CA Mohit Singhal
SINGHAL MOHIT & CO Ι CHARTERED ACCOUNTANTS
What is GST and its Benefits:-
GST stands for “Goods and Services Tax”, and aimed at creating a single, unified market that will benefit both corporates and the economy. It is an indirect tax that will lead to the abolition of all other taxes such as octroi, central sales tax, state-level sales tax, excise duty, service tax, and value-added tax (VAT). Both the state and the central governments will impose GST on almost all goods and services produced in India or imported into the country.
GST is levied at every stage of the production distribution chain with applicable set off in respect of the tax remitted at previous stages. It is basically a tax on final consumption. GST is to be a comprehensive indirect tax levy on manufacture, sale and consumption of goods as well as services at the national level. GST is an destination based taxed. Its main objective is to consolidates all indirect tax levies into a single tax, except customs (excluding SAD) replacing multiple tax levies, overcoming the limitations of existing indirect tax structure, and creating efficiencies in tax administration.
Example: – A product whose base price is Rs.1000 and after levying excise duty @ 12.5% value of the product is Rs. 1125. On sale of such goods VAT is levied @ 12.5% and value to the ultimate consumer is Rs. 1265.62. In the proposed GST system on base price of Rs.1000. CGST and SGST both will be charged, say @ 10% each, then the value to the ultimate consumer is Rs. 1200. So, in such a case the industry can better compete in global environment.

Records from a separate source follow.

(* ===== verification/MenuChange.v ===== *)
(** * Changing values in the terminal interface

    A symbol's own prompts do not depend on its value, so the node of a changed
    symbol stays in the list and under the cursor: [_update_menu] does not fail
    on a visible node. *)

From S2P Require Import Prelude PyStr PyText Kconst Expr Escape Incr Objects ParseState.
From S2P Require Import Printing Values Reads Session Meaning Effects ConfigFile ConfigWrite ConfigText.
From S2P Require Import EditText MenuView MenuShown MenuNav MenuInfo MenuKeys MenuSafe.
From stdpp Require Import options.

Section Change.
Context {K : kconfig} {fuel : nat} {HK : Loaded K fuel}.

Abbreviation evl u := (ev (K := K) (fuel := fuel) u).
Abbreviation visible u := (visible_of (K := K) (fuel := fuel) u).

(** ** The prompts of a changed symbol *)
Section Prompts.
Variables (u : ustate) (s : nat) (value : uval).
Hypothesis Hu : uok K u.
Hypothesis Hp : preset K (QTri s) = None.
Let u' := (spec_set_value K s value u).2.
Hypothesis Hu' : uok K u'.

(** Properties that look at a symbol's value, or at the selection of its choice,
    read its visibility. *)
Lemma looks_above_vis q : looks_at K q = Some (ISym s) →
  below (K := K) (fuel := fuel) q (QVis (ISym s)).
Proof using Hp.
  intros Hl. destruct q as [x|x|x|x|x]; cbn in Hl; try done.
  - destruct (BOOL_TRISTATE (s_orig_type (sym K x))) eqn:Hb; [|done]. injection Hl as ->.
    apply reads_below; [done|]. cbn. rewrite Hb. by apply elem_of_cons; left.
  - destruct (BOOL_TRISTATE_UNKNOWN (s_orig_type (sym K x))) eqn:Hb; [done|]. injection Hl as ->.
    apply reads_below; [done|]. cbn. destruct (s_orig_type (sym K s)); try done; by apply elem_of_cons; left.
Qed.

Lemma selection_above_vis c : s_choice (sym K s) = Some c →
  below (K := K) (fuel := fuel) (QSel c) (QVis (ISym s)).
Proof using Type.
  intros Hc. apply reads_below; [done|]. cbn [static_reads]. rewrite !elem_of_app. do 3 right. apply list_elem_of_fmap.
  exists s. split; [done|]. destruct (ld_wf (K := K) (fuel := fuel)) as [Hwf _]. specialize (Hwf s).
  unfold symbol_ok in Hwf. rewrite Hc in Hwf. apply andb_true_iff in Hwf as [_ Hwf]. by apply mem_true in Hwf.
Qed.

Lemma set_value_looks q i :
  below (K := K) (fuel := fuel) (QVis (ISym s)) q → looks_at K q = Some i →
  match i with
  | ISym t => user_value u !! t = user_value u' !! t ∨ vis_of (K := K) (fuel := fuel) u (ISym t) = 0%Z
  | ICho d => user_selection u !! d = user_selection u' !! d
  end.
Proof using Hp.
  intros Hq Hl. destruct i as [t|d].
  - left. destruct (decide (t = s)) as [->|Ht].
    + exfalso. pose proof (looks_above_vis q Hl) as Hb. unfold below in *. lia.
    + unfold u', spec_set_value. repeat case_match; cbn; by rewrite ?lookup_insert_ne.
  - unfold u', spec_set_value. cbv zeta. destruct (valid_for _ _); [|done].
    destruct (s_choice (sym K s)) as [c|] eqn:Hc; [|done]. case_decide; [|done]. cbn.
    rewrite lookup_insert_ne; [done|]. intros ->.
    destruct q; cbn in Hl; repeat case_match; simplify_eq.
    pose proof (selection_above_vis d Hc) as Hb. unfold below in *. lia.
Qed.

Lemma own_prompts_same e : e ∈ prompt_conds K (ISym s) → evl u' e = evl u e.
Proof using HK Hp Hu Hu'.
  intros He. symmetry.
  apply (ev_same u u' Hu Hu' (below (K := K) (fuel := fuel) (QVis (ISym s)))).
  - apply below_closed.
  - unfold u', spec_set_value. repeat case_match; done.
  - apply set_value_looks.
  - apply Forall_forall. intros q Hq. apply reads_below; [done|]. cbn [static_reads]. apply elem_of_app. left.
    apply list_elem_of_In, in_flat_map. exists e. split; by apply list_elem_of_In.
Qed.

(** A visible node of the symbol stays visible. *)
Lemma own_node_visible n : n_item (nod K n) = NSym s → n ∈ s_nodes (sym K s) → visible u' n = visible u n.
Proof using HK Hp Hu Hu'.
  intros Hi Hn. unfold visible_of. rewrite Hi. destruct (n_prompt (nod K n)) as [[text cond]|] eqn:Hprompt; [|done].
  rewrite own_prompts_same; [done|]. unfold prompt_conds. apply list_elem_of_omap. exists n. cbn.
  split; [done|]. by rewrite Hprompt.
Qed.
End Prompts.

(** ** Menu trees *)

Record tree_ok : Prop := {
  tr_lists : lists_of_symbols K;
  tr_walk n : ∃ w, walk K fuel (n_list (nod K n)) = Ok w;
  tr_item n s : n_item (nod K n) = NSym s → n ∈ s_nodes (sym K s);
  tr_own m : n_is_menuconfig (nod K m) = true → m ∈ sources K m
}.
Hypothesis Htree : tree_ok.

Lemma shown_ext v v' sa menu : (∀ n, v n = v' n) → shown_in K fuel v sa menu = shown_in K fuel v' sa menu.
Proof using Type.
  intros Hv. assert (∀ f o, shown_rec K v sa f o = shown_rec K v' sa f o) as Hrec.
  { induction f as [|f IH]; intros o; [done|]. cbn [shown_rec]. destruct o as [n|]; [|done].
    by rewrite Hv, !IH. }
  assert (∀ ms res seen, shown_choice K v sa fuel menu ms res seen = shown_choice K v' sa fuel menu ms res seen) as Hc.
  { induction ms as [|m ms IH]; intros res seen; [done|]. cbn [shown_choice]. rewrite Hrec.
    destruct (shown_rec _ _ _ _ _); [|done..]. cbn [obind]. destruct (add_unseen _ _ _ _ _). apply IH. }
  unfold shown_in. rewrite Hrec. destruct (n_item _); try done.
  destruct (shown_rec _ _ _ _ _); [|done..]. apply Hc.
Qed.

(** The list of a menu in a session. *)
Lemma shown_nodes_eq σ sa menu : session_ok (K := K) σ →
  shown_nodes K fuel sa menu σ = shown_in K fuel (λ n, Ok (visible (uvals σ) n)) sa menu.
Proof using HK. intros Hσ. apply shown_ext. intros n. by apply node_visible_eq. Qed.

Lemma shown_nodes_total σ sa menu : session_ok (K := K) σ → ∃ l, shown_nodes K fuel sa menu σ = Ok l.
Proof using HK Htree. intros Hσ. rewrite shown_nodes_eq by done. apply shown_in_total. intros m _. apply tr_walk, Htree. Qed.

(** ** The display after a change *)

(** The node under the cursor lies in the current menu. *)
Definition in_menu (v : view) (n : nat) : Prop :=
  n_is_menuconfig (nod K (cur_menu v)) = true ∧ inner K (n_list (nod K (cur_menu v))) n.

Lemma update_menu_stays σ v n :
  session_ok (K := K) σ → sel_node v = Ok n → in_menu v n → visible (uvals σ) n = true →
  ∃ v', update_menu K fuel σ v = Ok v' ∧ sel_node v' = Ok n ∧ cur_menu v' = cur_menu v ∧
    show_all v' = show_all v ∧ shown_nodes K fuel (show_all v) (cur_menu v) σ = Ok (shown v').
Proof using HK Htree.
  intros Hσ Hsel [Hm Hin] Hvis. unfold update_menu. rewrite Hsel. cbn [obind].
  destruct (shown_nodes_total σ (show_all v) (cur_menu v) Hσ) as [l Hl]. rewrite Hl. cbn [obind].
  assert (n ∈ l) as Hn.
  { rewrite shown_nodes_eq in Hl by done. eapply shown_in_own; [apply Htree|by apply Htree|exact Hl|done|].
    by apply appears_visible. }
  apply index_of_total in Hn as [i Hi]. rewrite Hi. cbn [obind]. eexists. split; [done|].
  split_and!; try done. unfold sel_node. cbn. apply index_of_spec in Hi as (_ & -> & _). done.
Qed.

(** [_set_val] on the symbol of a visible node under the cursor. *)
Lemma set_val_stays s val u n :
  session_ok (K := K) (h_session (u_host u)) → preset K (QTri s) = None →
  sel_node (u_view u) = Ok n → in_menu (u_view u) n → n_item (nod K n) = NSym s →
  visible (uvals (h_session (u_host u))) n = true →
  ∃ u', set_val K fuel (ISym s) val u = Ok ((), u') ∧ sel_node (u_view u') = Ok n ∧
    session_ok (K := K) (h_session (u_host u')) ∧ cur_menu (u_view u') = cur_menu (u_view u) ∧
    let w := uvals (h_session (u_host u)) in
    if decide (val = str_of (K := K) (fuel := fuel) w s) then u' = u
    else u_conf_changed u' = true ∧
      uvals (h_session (u_host u')) = (spec_set_value K s (UStr val) w).2 ∧
      shown_nodes K fuel (show_all (u_view u)) (cur_menu (u_view u)) (h_session (u_host u')) = Ok (shown (u_view u')).
Proof using HK Htree.
  intros Hσ Hp Hsel Hin Hi Hvis. set (σ := h_session (u_host u)) in *.
  assert (reading (item_str_now K fuel (ISym s)) u = Ok (str_of (K := K) (fuel := fuel) (uvals σ) s, u)) as Hread.
  { unfold reading, item_str_now, str_now, peek, str_value. fold σ.
    destruct (get_prop_spec σ (QStr s) Hσ) as (v & σ' & -> & Hv & _). cbn [obind].
    destruct (prop_of_total (uvals σ) (proj1 Hσ) (QStr s)) as (v' & Hv' & Hok). rewrite Hv in Hv'. injection Hv' as <-.
    unfold str_of. rewrite Hv. by destruct v. }
  unfold set_val, mbind, U_bind. rewrite Hread. cbn [obind]. case_decide as Hval.
  - rewrite bool_decide_true by done. by exists u.
  - rewrite bool_decide_false by done. unfold on_host, on_session, set_item_value. fold σ.
    destruct (set_value_session s (UStr val) σ Hσ) as (σ' & -> & Hok & Hu' & _). cbn [obind umodify].
    destruct (update_menu_stays σ' (u_view u) n Hok Hsel Hin) as (v' & Hv' & Hs' & Hc' & Ha' & Hl').
    { rewrite Hu', (own_node_visible (uvals σ) s (UStr val) (proj1 Hσ) Hp); [done| |done|by apply Htree].
      rewrite <- Hu'. apply Hok. }
    unfold on_view_, on_view. cbn [u_host set_u_conf_changed set_u_host h_session set_h_session u_view].
    rewrite Hv'. cbn [obind]. eexists. split; [done|]. by split_and!.
Qed.

(** ** Toggling a symbol *)

Lemma tri_now_eq s σ : session_ok (K := K) σ →
  tri_now K fuel (ISym s) σ = Ok (tri_of (K := K) (fuel := fuel) (uvals σ) s).
Proof using HK.
  intros Hσ. unfold tri_now, peek. destruct (run_expr σ (EItem (ISym s)) Hσ) as (σ' & Hr & _).
  unfold run_code in *. cbn [expr_value] in Hr. by rewrite Hr.
Qed.

Lemma assignable_now_eq i σ : session_ok (K := K) σ →
  assignable_now K fuel i σ = Ok (asg_of (K := K) (fuel := fuel) (uvals σ) i).
Proof using HK.
  intros Hσ. unfold assignable_now, peek. destruct (get_prop_spec σ (QAsg i) Hσ) as (v & σ' & -> & Hv & _).
  destruct (prop_of_total (uvals σ) (proj1 Hσ) (QAsg i)) as (v' & Hv' & Hok). rewrite Hv in Hv'. injection Hv' as <-.
  unfold asg_of. rewrite Hv. by destruct v.
Qed.

Lemma visible_prompt u n : visible u n = true → ∃ text cond, n_prompt (nod K n) = Some (text, cond) ∧ evl u cond ≠ 0%Z.
Proof using Type.
  unfold visible_of. destruct (n_prompt (nod K n)) as [[text cond]|]; [|done].
  intros [Hc _]%andb_true_iff. exists text, cond. split; [done|]. apply negb_true_iff in Hc. by apply Z.eqb_neq.
Qed.

(** The value that the space key assigns. *)
Definition next_value (l : list Z) (v : Z) : option Z :=
  match list_find (λ z, z = v) l with Some (k, _) => l !! (S k mod length l)%nat | None => None end.

Lemma next_value_total l v : v ∈ l → ∃ z, next_value l v = Some z ∧ z ∈ l.
Proof using Type.
  intros Hv. unfold next_value. destruct (list_find _ l) as [[k y]|] eqn:Hf.
  - assert (S k mod length l < length l)%nat as Hlt.
    { apply Nat.mod_upper_bound. destruct l; [by apply elem_of_nil in Hv|done]. }
    apply lookup_lt_is_Some in Hlt as [z Hz]. exists z. split; [done|]. by eapply list_elem_of_lookup_2.
  - apply list_find_None in Hf. rewrite Forall_forall in Hf. by destruct (Hf v Hv).
Qed.

Lemma next_assignable_eq s σ z : session_ok (K := K) σ →
  1 < length (asg_of (K := K) (fuel := fuel) (uvals σ) (ISym s)) →
  next_value (asg_of (K := K) (fuel := fuel) (uvals σ) (ISym s)) (tri_of (K := K) (fuel := fuel) (uvals σ) s) = Some z →
  next_assignable K fuel (ISym s) σ = Ok z.
Proof using HK.
  intros Hσ Hlen Hz. unfold next_assignable. rewrite assignable_now_eq by done. cbn [obind].
  unfold next_value in Hz. destruct (asg_of _ _) as [|a [|b l]] eqn:Hl; cbn in Hlen; [lia|lia|].
  rewrite tri_now_eq by done. cbn [obind]. destruct (list_find _ _) as [[k y]|]; [|done]. by rewrite Hz.
Qed.

Lemma changeable_eq s n σ : session_ok (K := K) σ → n_item (nod K n) = NSym s →
  BOOL_TRISTATE (s_orig_type (sym K s)) = true → visible (uvals σ) n = true →
  1 < length (asg_of (K := K) (fuel := fuel) (uvals σ) (ISym s)) → changeable K fuel n σ = Ok true.
Proof using HK.
  intros Hσ Hi Hb (text & cond & Hprompt & Hc)%visible_prompt Hlen. unfold changeable. rewrite Hi, Hprompt. cbn [item_of_node].
  rewrite expr_now_eq by done. cbn [obind]. rewrite (proj2 (Z.eqb_neq _ _) Hc). cbn [orig_type].
  rewrite assignable_now_eq by done. cbn [obind]. rewrite bool_decide_true by done.
  by destruct (s_orig_type (sym K s)).
Qed.
End Change.

(** ** Deciding that a menu tree is sound *)
Section Decide.
Variables (K : kconfig) (fuel : nat).

Definition node_okb (n : nat) : bool :=
  let N := nod K n in
  (bool_decide (n_list N = None) || n_is_menuconfig N || is_symbol_node (n_item N)) &&
  match walk K fuel (n_list N) with Ok _ => true | _ => false end &&
  match n_item N with NSym s => mem n (s_nodes (sym K s)) | _ => true end &&
  (negb (n_is_menuconfig N) || mem n (sources K n)).

Definition treeb : bool := bool_decide (0 < fuel) && forallb node_okb (map_to_list (k_nodes_store K)).*1.

Lemma treeb_ok : treeb = true → tree_ok (K := K) (fuel := fuel).
Proof using Type.
  unfold treeb. intros [Hf%bool_decide_eq_true Hall]%andb_true_iff. rewrite forallb_forall in Hall.
  assert (∀ n, node_okb n = true ∨ nod K n = dummy_node) as Hnode.
  { intros n. destruct (k_nodes_store K !! n) as [N|] eqn:Hn.
    - left. apply Hall, list_elem_of_In, list_elem_of_fmap. exists (n, N). split; [done|]. by apply elem_of_map_to_list.
    - right. unfold nod. by rewrite lookup_total_alt, Hn. }
  unfold node_okb in Hnode.
  split.
  - intros n [m Hm] Hc. destruct (Hnode n) as [H|H]; [|by rewrite H in Hm].
    apply andb_true_iff in H as [[[H _]%andb_true_iff _]%andb_true_iff _].
    apply orb_true_iff in H as [[H%bool_decide_eq_true|H]%orb_true_iff|H]; congruence.
  - intros n. destruct (Hnode n) as [H|H].
    + apply andb_true_iff in H as [[[_ H]%andb_true_iff _]%andb_true_iff _].
      destruct (walk K fuel _) as [w| |]; [by exists w|done..].
    + rewrite H. destruct fuel as [|f]; [lia|]. by exists [].
  - intros n s Hi. destruct (Hnode n) as [H|H]; [|by rewrite H in Hi].
    apply andb_true_iff in H as [[_ H]%andb_true_iff _]. rewrite Hi in H. by apply mem_true.
  - intros m Hm. destruct (Hnode m) as [H|H]; [|by rewrite H in Hm].
    apply andb_true_iff in H as [_ H]. rewrite Hm in H. by apply mem_true.
Qed.
End Decide.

Therefore, GST is a broad based and a single comprehensive tax levied on goods and services consumed in an economy.
Features of GST:
1. Subsume following indirect taxes:-
-Central Indirect Taxes- Central Excise duty (CENVAT), Additional duties of excise, Excise duty levied under Medicinal & Toiletries Preparation Act, Additional duties of customs(CVD&SAD), Service Tax, Surcharge &Cess .
-State Indirect Taxes- Value added tax (VAT/CST), Purchase tax, Entry tax, Octroi, Surcharge & Cess.
2. GST will have two components comprising – Central GST (CGST) levied and collected by the Centre government and State GST (SGST) levied and collected by the states government. The Centre would levy and collect the Integrated Goods and Services Tax (IGST) on all inter-State supply of goods and services. There will be seamless flow of input tax credit from one State to another. Proceeds of IGST will be apportioned among the States.
3. GST will applicable at every stage of value addition in chain.
4. An additional Tax of 1% on Inter State Taxable supply of Goods by State of Origin and it would be non CENVATABLE. This additional tax on supply of goods shall be assigned to the States from where such supplies originate
5. All goods or services likely to be covered under GST except :
1) Alcohol for human consumption- State Excise plus VAT
2) Electricity – Electricity Duty
3) Real Estate- Stamp Duty plus Property Taxes
4) Petroleum Products (to be brought under GST from date to be notified on recommendation of GST Council)
6. Codification is to be specified for all goods and services(i.e. Taxable supplies) in the purposed GST structure. New HSN code can be used for classification of goods and existing accounting code can be used for classification of services.
7. Removes cascading effect of taxation .
In nut shell, it could be a revolutionary change in the Indian economy in regards to indirect tax structure of India after independence.